Is It Time to Reverse O'Brien?
Notes and comments by Elliot D. Samuelson, Editor
Soon after the blockbuster decision by the Court of Appeals in O'Brien v. O'Brien, 66 N.Y.2d 576, 498 N.Y.S.2d 743 (1985), some 17 years ago, both bench and bar speculated whether the high court would limit its holding to the fact pattern presented (the wife supported the husband during medical school and enabled him to obtain his medical license) or expand it to other persons enjoying enhanced earnings made possible by an advanced degree. At that time, few believed that the decision would become far-reaching and applied to exceptional wage earners without degrees or licenses who enjoyed enhanced earnings. (See, for example Hougie v. Hougie, 261 A.D.2d 161, 689 N.Y.S.2d 490 (1st Dept. 1999) [enhanced earnings capacity as investment banker was subject to equitable distribution despite lack of license]; Elkus v. Elkus, 169 A.D.2d 134, 572 N.Y.S.2d 901 (1st Dept. 1991) [enhanced earnings of career as celebrity opera singer was subject to equitable distribution.], appeal dismissed without opinion, 79 N.Y.2d 851, 580 N.Y.S.2d 201 (1992).)
The Court of Appeals had several chances to curtail the reach of O'Brien, but chose not to do so. Most recently, in Grunfeld v. Grunfeld, 94 N.Y.2d 696, 709 N.Y.S.2d 486 (2000), the court had the opportunity to revisit the merger doctrine (the professional license merged into a professional practice and, therefore, had no value), but once again failed to do so. Rather, the court set limits on the award of maintenance when a valuation of a professional license was made, holding that the earning stream enjoyed by the professional could not be counted twice (a double dip, so to speak) and used as a basis to award maintenance when the projected income stream was used to compute the enhanced earnings that the license or degree would afford.

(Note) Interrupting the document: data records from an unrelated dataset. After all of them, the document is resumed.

(** [hdr], the attributes [attrs], the end marker and [slack]. *)
Record mrec_ok (m hdr : bytes) (attrs : list bytes) (slack : bytes) : Prop := {
  mo_eq : exists e, m = hdr ++ concat attrs ++ (le_bytes 4 AT_END ++ e) ++ slack /\ zlen e = 4;
  mo_hdr : 42 <= zlen hdr;
  mo_first : m_attrs_offset m = Ret (zlen hdr);
  mo_use : m_bytes_in_use m = Ret (zlen hdr + zlen (concat attrs) + 8);
  mo_alloc : m_bytes_allocated m = Ret (zlen m);
  mo_attrs : Forall attr_ok attrs;
  mo_bytes : Forall byte_ok m;
  mo_small : zlen m < 2 ^ 31;
}.

Lemma a_type_mid p x q : 4 <= zlen x -> a_type (p ++ x ++ q) (zlen p) = a_type x 0.
Proof. intros. unfold a_type. rewrite <- (Z.add_0_r (zlen p)). apply rd_le_app_mid; lia. Qed.

Lemma a_length_mid p x q : 8 <= zlen x -> a_length (p ++ x ++ q) (zlen p) = a_length x 0.
Proof. intros. unfold a_length. apply rd_le_app_mid; lia. Qed.

Lemma a_name_length_mid p x q : 10 <= zlen x -> a_name_length (p ++ x ++ q) (zlen p) = a_name_length x 0.
Proof. intros. unfold a_name_length. apply rd_app_mid; lia. Qed.

Lemma a_name_offset_mid p x q : 12 <= zlen x -> a_name_offset (p ++ x ++ q) (zlen p) = a_name_offset x 0.
Proof. intros. unfold a_name_offset. apply rd_le_app_mid; lia. Qed.
(** Such a record of the right size is well-formed, with the type and name. *)
Lemma same_attr_ok x y vo value n :
  resident_ok x vo value -> same_attr x y n -> vo <= n -> n <= zlen y -> Forall byte_ok y -> a_length y 0 = Ret (zlen y) ->
  attr_ok y /\ attr_type y = attr_type x /\ attr_name y = attr_name x /\ a_value_offset y 0 = Ret vo.
Proof.
  intros H Hs Hn Hy Hb Hlen. pose proof (ro_fits _ _ _ H) as [Hvo Hfit]. destruct (name_fields x (ro_ok _ _ _ H)) as (o & c & Eo & Ec & Ho & Hc & Hoc & Hname & Hz).
  pose proof (ro_name _ _ _ H o c Eo Ec) as Hreg.
  assert (attr_type y = attr_type x) as Et by (unfold attr_type, a_type; by rewrite (same_fields x y n 4 0) by (done || lia)).
  assert (a_name_offset y 0 = Ret o) as Eo' by (rewrite <- Eo; apply (same_fields x y n); lia || done).
  assert (a_name_length y 0 = Ret c) as Ec' by (rewrite <- Ec; apply Hs; lia).
  split_and!.
  - constructor; [lia|done|done|rewrite Et; apply (ao_type _ (ro_ok _ _ _ H))|]. exists o, c. split_and!; [done|done|lia].
  - done.
  - unfold attr_name. rewrite Eo, Ec, Eo', Ec'. f_equal. destruct Hreg as [Hovo [->|Ho24]]; [by rewrite !sub_0|].
    apply list_eq_rd; [rewrite !zlen_sub; lia|]. intros j Hj. rewrite zlen_sub in Hj by lia. rewrite !rd_sub by lia. destruct (Z.ltb_spec j (2 * c)); [|lia]. apply Hs; lia.
  - rewrite <- (ro_value_offset _ _ _ H). apply (same_fields x y n); lia || done.
Qed.

(** The record of an attribute with more or fewer bytes. *)
Lemma resize_wf m hdr before x after slack vo value new :
  mrec_ok m hdr (before ++ x :: after) slack -> resident_ok x vo value -> 0 <= new < 2 ^ 30 -> vo <= up8 new ->
  ntfs_attr_record_resize m (zlen hdr + zlen (concat before)) new = (if zlen slack <? up8 new - zlen x then Fail ENOSPC
    else if filled (attr_type x) (up8 new) (zlen x) (zlen slack) then Ret (m, STATUS_RESIDENT_ATTRIBUTE_FILLED_MFT)
    else ntfs_attr_record_resize m (zlen hdr + zlen (concat before)) new) /\
  (up8 new - zlen x <= zlen slack -> filled (attr_type x) (up8 new) (zlen x) (zlen slack) = false ->
   exists hdr' y slack' e', zlen hdr' = zlen hdr /\ zlen e' = 4 /\ zlen y = up8 new /\ Forall byte_ok y /\ a_length y 0 = Ret (zlen y) /\
     same_attr x y (Z.min (up8 new) (zlen x)) /\ rd_le 4 y 16 = rd_le 4 x 16 /\
     let m' := hdr' ++ record_tail (before ++ y :: after) e' slack' in
     ntfs_attr_record_resize m (zlen hdr + zlen (concat before)) new = Ret (m', 0) /\ 
     (attr_ok y -> mrec_ok m' hdr' (before ++ y :: after) slack')).
Proof.
  intros H Hx Hnew Hvo. destruct (mo_eq _ _ _ _ H) as (e & Em & He). pose proof (mo_hdr _ _ _ _ H) as Hh. pose proof (mo_small _ _ _ _ H) as Hsm.
  pose proof (mo_attrs _ _ _ _ H) as Ha. apply Forall_app in Ha as [Hab Haa]. apply Forall_cons in Haa as [Hxo Haa]. pose proof (ao_size _ Hxo) as Hxs.
  pose proof (zlen_record _ _ _ _ H) as Hz. destruct (mrec_bytes m hdr _ slack e Em H) as (Hbh & Hbs & Hbe). pose proof (ro_fits _ _ _ Hx) as [Hvo24 _].
  assert (zlen (concat (before ++ x :: after)) = zlen (concat before) + zlen x + zlen (concat after)) as Hzc by (rewrite concat_app; cbn [concat]; rewrite !zlen_app; lia).
  set (r := concat after ++ le_bytes 4 AT_END ++ e). assert (zlen r = zlen (concat after) + 8) as Hr by (unfold r; rewrite !zlen_app, zlen_le_bytes; lia).
  assert (m = hdr ++ concat before ++ x ++ r ++ slack) as Em'.
  { rewrite Em, concat_app. unfold r. cbn [concat]. by rewrite <- !(assoc_L (++)). }
  pose proof (zlen_nonneg (concat before)). pose proof (zlen_nonneg (concat after)). pose proof (zlen_nonneg slack).
  pose proof (mo_use _ _ _ _ H) as Huse. pose proof (mo_alloc _ _ _ _ H) as Halloc.
  pose proof (record_resize_bytes hdr (concat before) x r slack (attr_type x) new) as E. cbn zeta in E. rewrite <- Em' in E.
  specialize (E Hh Hxs Hnew Hsm ltac:(rewrite Huse; f_equal; lia) Halloc (ao_length _ Hxo) (a_type_ok _ Hxo)).
  destruct (up8_ok new) as (_ & Hup & _); [lia|lia|]. set (n := up8 new) in *. 
  split; [destruct (Z.ltb_spec (zlen slack) (n - zlen x)); [apply E; lia|]; destruct (filled _ _ _ _) eqn:Ef; [apply E; unfold filled in Ef; lia|done]|]. intros Hfit Hnf.
  destruct (Z.eq_dec n (zlen x)) as [En|En].
  - exists hdr, x, slack, e. split_and!; try done; try lia; [apply (ao_bytes _ Hxo)|apply (ao_length _ Hxo)|]. assert (m = hdr ++ record_tail (before ++ x :: after) e slack) as Em2 by exact Em.
    cbn zeta. rewrite <- Em2. split; [|done].
    unfold ntfs_attr_record_resize. rewrite Huse, Halloc. cbn [obind]. rewrite <- (zlen_app hdr).
    assert (a_length m (zlen (hdr ++ concat before)) = Ret (zlen x)) as ->.
    { rewrite Em', (assoc_L (++) hdr), a_length_mid by lia. apply (ao_length _ Hxo). }
    cbn [obind]. fold n. rewrite En, Z.eqb_refl. cbn [negb]. done.
  - specialize (E En). rewrite Hnf in E. destruct (Z.ltb_spec (zlen slack) (n - zlen x)); [lia|]. destruct (Z.leb_spec 8 n); [|lia].
    assert (zlen (moved x r slack n) = n) as Hzm by (apply zlen_moved; rewrite ?zlen_app; lia).
    set (y := splice (moved x r slack n) 4 (le_bytes 4 n)) in *. assert (zlen y = n) as Hy by (unfold y; rewrite zlen_splice; rewrite ?zlen_le_bytes; lia).
    set (used := zlen hdr + zlen (concat before) + n + zlen r) in *.
    assert (zlen (with_use hdr used) = zlen hdr) as Hw by (by apply zlen_with_use).
    assert (zlen (left_over x r slack n) = zlen x + zlen slack - n) as Hzl by (apply zlen_left_over; rewrite ?zlen_app; lia).
    assert (Forall byte_ok (x ++ r ++ slack)) as Hball by (pose proof (mo_bytes _ _ _ _ H) as Hb; rewrite Em', !Forall_app in Hb; rewrite !Forall_app; naive_solver).
    assert (forall j, 0 <= j < n -> j < zlen x -> rd (moved x r slack n) j = rd x j) as Hmv.
    { intros j Hj Hjx. unfold moved. change (take (Z.to_nat n) (x ++ r ++ slack)) with (sub (x ++ r ++ slack) 0 n). rewrite rd_sub by lia.
      destruct (Z.ltb_spec j n); [|lia]. by rewrite Z.add_0_l, rd_app_l by lia. }
    assert (Forall byte_ok y) as Hby by (apply byte_ok_splice; [by apply Forall_take|apply byte_ok_le_bytes]).
    exists (with_use hdr used), y, (left_over x r slack n), e. split_and!; try done.
    + change (a_length y 0) with (rd_le 4 y 4). unfold y at 1. rewrite rd_le_splice_same by lia. rewrite Hy, Z.mod_small; [done|]. change (256 ^ Z.of_nat 4) with 4294967296. lia.
    + intros j Hj Hd. unfold y. rewrite rd_splice_other by (rewrite ?zlen_le_bytes; lia). apply Hmv; lia.
    + apply rd_le_eq. intros k Hk. unfold y. rewrite rd_splice_other by (rewrite ?zlen_le_bytes; lia). apply Hmv; lia.
    + cbn zeta. split.
      * rewrite E. do 2 f_equal. unfold record_tail, r. rewrite concat_app. cbn [concat]. by rewrite <- !(assoc_L (++)).
      * intros Hyo. eapply mrec_rebuild; try done; [by apply byte_ok_with_use|by apply Forall_drop|intros k i Hi Hk; apply with_use_other; lia| | |].
        -- rewrite with_use_same by lia. rewrite concat_app. cbn [concat]. rewrite !zlen_app. unfold used. f_equal. lia.
        -- apply Forall_app. split; [done|]. by constructor.
        -- rewrite !concat_app. cbn [concat]. rewrite !zlen_app. lia.
Qed.

Lemma replace_wf hdr before y z after slack e :
  mrec_ok (hdr ++ record_tail (before ++ y :: after) e slack) hdr (before ++ y :: after) slack -> zlen e = 4 -> attr_ok z -> zlen z = zlen y ->
  mrec_ok (hdr ++ record_tail (before ++ z :: after) e slack) hdr (before ++ z :: after) slack.
Proof.
  intros H He Hz Hzy. pose proof (mo_hdr _ _ _ _ H) as Hh. destruct (mrec_bytes _ _ _ _ _ eq_refl H) as (Hbh & Hbs & Hbe).
  assert (zlen (concat (before ++ z :: after)) = zlen (concat (before ++ y :: after))) as Hc by (rewrite !concat_app; cbn [concat]; rewrite !zlen_app; lia).
  eapply mrec_rebuild; try done.
  - rewrite Hc, <- (mo_use _ _ _ _ H). unfold m_bytes_in_use. by rewrite rd_le_app_l by lia.
  - pose proof (mo_attrs _ _ _ _ H) as Ha. apply Forall_app in Ha as [Hab Haa]. apply Forall_cons in Haa as [_ Haa]. apply Forall_app. split; [done|]. by constructor.
  - by rewrite Hc.
Qed.

(** The zeros and the length go into the attribute. *)
Lemma value_stored hdr before y after e slack vo vl new :
  0 <= vo -> 20 <= vo -> 0 <= vl -> vo + new <= zlen y -> 0 <= new < 2 ^ 32 -> vo + vl <= zlen y \/ new <= vl -> Forall byte_ok y ->
  let m := hdr ++ record_tail (before ++ y :: after) e slack in
  let a := zlen hdr + zlen (concat before) in
  exists z, zlen z = zlen y /\ Forall byte_ok z /\ (forall j, 0 <= j < vo + Z.min vl new -> j < 16 \/ 20 <= j -> rd z j = rd y j) /\ rd_le 4 z 16 = Ret new /\
    (forall j, vl <= j < new -> rd z (vo + j) = Ret 0) /\
    (let! m := (if vl <? new then wrn m (a + vo + vl) (replicate (Z.to_nat (new - vl)) 0) else Ret m) in put 4 m (a + 16) new) =
    Ret (hdr ++ record_tail (before ++ z :: after) e slack).
Proof.
  intros Hvo0 Hvo Hvl Hn Hnr Hd Hby m a. set (q := record_tail after e slack).
  assert (forall w, hdr ++ record_tail (before ++ w :: after) e slack = (hdr ++ concat before) ++ w ++ q) as Hsplit.
  { intros w. unfold q, record_tail. rewrite concat_app. cbn [concat]. by rewrite <- !(assoc_L (++)). }
  unfold m, a. rewrite <- (zlen_app hdr).
  set (y1 := if vl <? new then splice y (vo + vl) (replicate (Z.to_nat (new - vl)) 0) else y).
  assert (zlen y1 = zlen y) as Hy1.
  { unfold y1. destruct (Z.ltb_spec vl new); [|done]. apply zlen_splice; rewrite ?zlen_replicate; lia. }
  assert (Forall byte_ok y1) as Hb1.
  { unfold y1. destruct (vl <? new); [|done]. apply byte_ok_splice; [done|]. by apply Forall_replicate. }
  assert ((if vl <? new then wrn ((hdr ++ concat before) ++ y ++ q) (zlen (hdr ++ concat before) + vo + vl) (replicate (Z.to_nat (new - vl)) 0)
           else Ret ((hdr ++ concat before) ++ y ++ q)) = Ret ((hdr ++ concat before) ++ y1 ++ q)) as E.
  { unfold y1. destruct (Z.ltb_spec vl new); [|done]. rewrite <- Z.add_assoc. pose proof (zlen_nonneg (hdr ++ concat before)). pose proof (zlen_nonneg q).
    rewrite wrn_ok by (rewrite ?zlen_replicate, ?zlen_app in *; lia). by rewrite splice_mid by (rewrite ?zlen_replicate; lia). }
  exists (splice y1 16 (le_bytes 4 new)). rewrite !Hsplit, E. cbn [obind]. rewrite put_mid by lia. split_and!.
  - rewrite zlen_splice; rewrite ?zlen_le_bytes; lia.
  - apply byte_ok_splice; [done|apply byte_ok_le_bytes].
  - intros j Hj Hjd. rewrite rd_splice_other by (rewrite ?zlen_le_bytes; lia). unfold y1. destruct (Z.ltb_spec vl new); [|done].
    apply rd_splice_other; rewrite ?zlen_replicate; lia.
  - rewrite rd_le_splice_same by lia. by rewrite Z.mod_small.
  - intros j Hj. rewrite rd_splice_other by (rewrite ?zlen_le_bytes; lia). unfold y1. destruct (Z.ltb_spec vl new); [|lia].
    rewrite rd_splice by (rewrite ?zlen_replicate; lia). destruct (Z.leb_spec (vo + vl) (vo + j)); [|lia].
    destruct (Z.ltb_spec (vo + j) (vo + vl + zlen (replicate (Z.to_nat (new - vl)) 0))) as [Hl|Hl]; [|rewrite zlen_replicate in Hl; lia]. cbn [andb].
    apply rd_lookup. split; [lia|]. apply lookup_replicate. split; [done|lia].
  - done.
Qed.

The Grunfeld case was remanded to the trial court for further computation. Justice Gish, in a well-reasoned decision, concluded that Mr. Grunfeld's law license had no residual value, since his business income stream was exhausted when maintenance was fixed for the wife. (Query: would the same result be obtained if child support, and not maintenance, was at issue?)
Interestingly, at the time of oral argument of Grunfeld before the court, it was not suggested that the O'Brien decision had created a legal fiction that had caused severe economic hardship to a license holder, and should be reversed or modified. Rather the argument was limited to multi-tasking the income stream. Such argument, which actually rests in the constitutional rights to equal protection under the law (only a license holder is treated this way), will have to await another appeal to the high court. Nonetheless, it is quite clear that many in the legal community believe that it is grossly unfair to value a license and a professional practice, as well as award maintenance and child support from the same income stream. No non-licensed businessman has the same economic burden placed upon him by the court. Why should a professional? It is just this unequal and unique treatment by the courts that might support a constitutional attack upon such application of the equitable distribution statute solely to professionals, and no other group of litigants.
In order to understand the grave injustice placed upon licensed professionals, consider the following hypothetical examples:
A college graduate begins a wholesale food distribution business during the parties thirty year marriage. At the time of divorce, the business is valued at $300,000. The wife gave up her career to raise the children. Both parties are in their fifties. Here, only the business will be valued, and the wife is likely to obtain non-durational maintenance.
Another college graduate, obtains a law license and starts a small general practice during the parties' thirty year marriage. At the time of divorce, the lawyer earns $300,000 a year. The parties are also age 55. The wife never worked and raised the children. Here, both the license and practice will be valued, and the wife is also likely to receive non-durational maintenance.
The businessman, in our example, will be exposed to paying the wife in equitable distribution, one-half or $150,000 of the appraised value of his business. Or, he might elect to sell the business, and pay the wife one-half of the net proceeds received. The lawyer has no such option. He will have a value placed on his license based upon his remaining work life of ten years, producing enhanced annual earnings of approximately $2,000,000 ($200,000 more than the average college graduate x 10 = $2,000,000), discounted to present value, yields a present value of about $900,000.) The license cannot be sold. In addition, the practice will generally be valued between one and one and a half times net income, or conservatively, $300,000. The lawyer cannot sell the practice, since no one would be willing to pay such sum to take over a law practice that is based on personal contacts and rainmaking ability. He is faced with equitable distribution exposure of one-half the appraised value of his practice or $150,000 , and one-half the appraised value of his license or $450,000, or a total payment due to the wife of $600,000, twice that of the businessman. His only viable remedy is to file a bankruptcy proceeding to wipe out his obligation. If, on the other hand, he is fortunate enough to have a deferred compensation plan of, say $650,000, he would be compelled to transfer his life savings to his wife, leaving him with nothing for retirement.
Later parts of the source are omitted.